=== Data under study ===
_____
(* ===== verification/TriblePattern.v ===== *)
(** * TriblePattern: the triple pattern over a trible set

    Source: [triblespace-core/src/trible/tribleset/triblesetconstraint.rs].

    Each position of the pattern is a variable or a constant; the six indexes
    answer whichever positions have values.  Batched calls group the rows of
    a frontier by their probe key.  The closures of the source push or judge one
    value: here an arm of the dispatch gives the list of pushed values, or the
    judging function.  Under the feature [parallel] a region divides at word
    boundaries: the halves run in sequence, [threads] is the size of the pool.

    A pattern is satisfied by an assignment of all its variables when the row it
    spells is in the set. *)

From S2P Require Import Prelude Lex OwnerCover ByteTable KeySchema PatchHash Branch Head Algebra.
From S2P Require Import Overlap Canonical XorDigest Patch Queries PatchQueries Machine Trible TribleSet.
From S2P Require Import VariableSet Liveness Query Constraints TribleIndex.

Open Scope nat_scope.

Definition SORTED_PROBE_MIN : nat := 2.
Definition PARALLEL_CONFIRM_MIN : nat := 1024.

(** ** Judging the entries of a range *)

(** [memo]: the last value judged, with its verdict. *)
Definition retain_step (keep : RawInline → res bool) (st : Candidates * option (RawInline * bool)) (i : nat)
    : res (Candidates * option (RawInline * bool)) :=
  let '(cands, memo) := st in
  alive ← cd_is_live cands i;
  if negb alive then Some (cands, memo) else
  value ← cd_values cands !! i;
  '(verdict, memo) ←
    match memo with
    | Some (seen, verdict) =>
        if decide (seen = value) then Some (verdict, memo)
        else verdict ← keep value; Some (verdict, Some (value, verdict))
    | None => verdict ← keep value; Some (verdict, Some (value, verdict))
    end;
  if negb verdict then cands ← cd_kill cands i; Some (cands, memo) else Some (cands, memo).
_____
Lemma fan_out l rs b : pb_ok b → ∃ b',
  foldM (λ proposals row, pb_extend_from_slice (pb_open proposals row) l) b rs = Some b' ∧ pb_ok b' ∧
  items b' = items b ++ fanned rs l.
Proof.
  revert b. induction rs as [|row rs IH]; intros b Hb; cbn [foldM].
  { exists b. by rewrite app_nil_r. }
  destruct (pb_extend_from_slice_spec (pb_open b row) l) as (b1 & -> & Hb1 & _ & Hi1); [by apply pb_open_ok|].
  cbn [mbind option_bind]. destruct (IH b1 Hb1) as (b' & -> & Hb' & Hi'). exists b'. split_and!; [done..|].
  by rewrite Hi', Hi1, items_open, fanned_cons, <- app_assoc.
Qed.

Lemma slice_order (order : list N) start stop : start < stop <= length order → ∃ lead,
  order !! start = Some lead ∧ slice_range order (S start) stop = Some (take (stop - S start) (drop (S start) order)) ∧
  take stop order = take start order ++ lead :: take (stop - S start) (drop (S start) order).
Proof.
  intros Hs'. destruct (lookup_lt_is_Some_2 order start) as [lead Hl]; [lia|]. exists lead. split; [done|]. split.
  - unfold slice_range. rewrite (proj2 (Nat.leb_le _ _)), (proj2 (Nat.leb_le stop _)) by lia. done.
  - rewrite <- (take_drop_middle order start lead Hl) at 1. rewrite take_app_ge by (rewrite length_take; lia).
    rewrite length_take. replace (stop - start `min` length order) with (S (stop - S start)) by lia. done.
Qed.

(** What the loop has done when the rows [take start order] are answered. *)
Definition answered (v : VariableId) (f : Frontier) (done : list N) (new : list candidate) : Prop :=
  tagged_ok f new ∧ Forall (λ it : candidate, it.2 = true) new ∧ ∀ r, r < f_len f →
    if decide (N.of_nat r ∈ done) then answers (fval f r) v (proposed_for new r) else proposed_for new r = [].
_____
=== What is required ===
Scan the data above for the string "foldM". Copy every line in which it appears.

=== Task result ===
  foldM (λ proposals row, pb_extend_from_slice (pb_open proposals row) l) b rs = Some b' ∧ pb_ok b' ∧
  revert b. induction rs as [|row rs IH]; intros b Hb; cbn [foldM].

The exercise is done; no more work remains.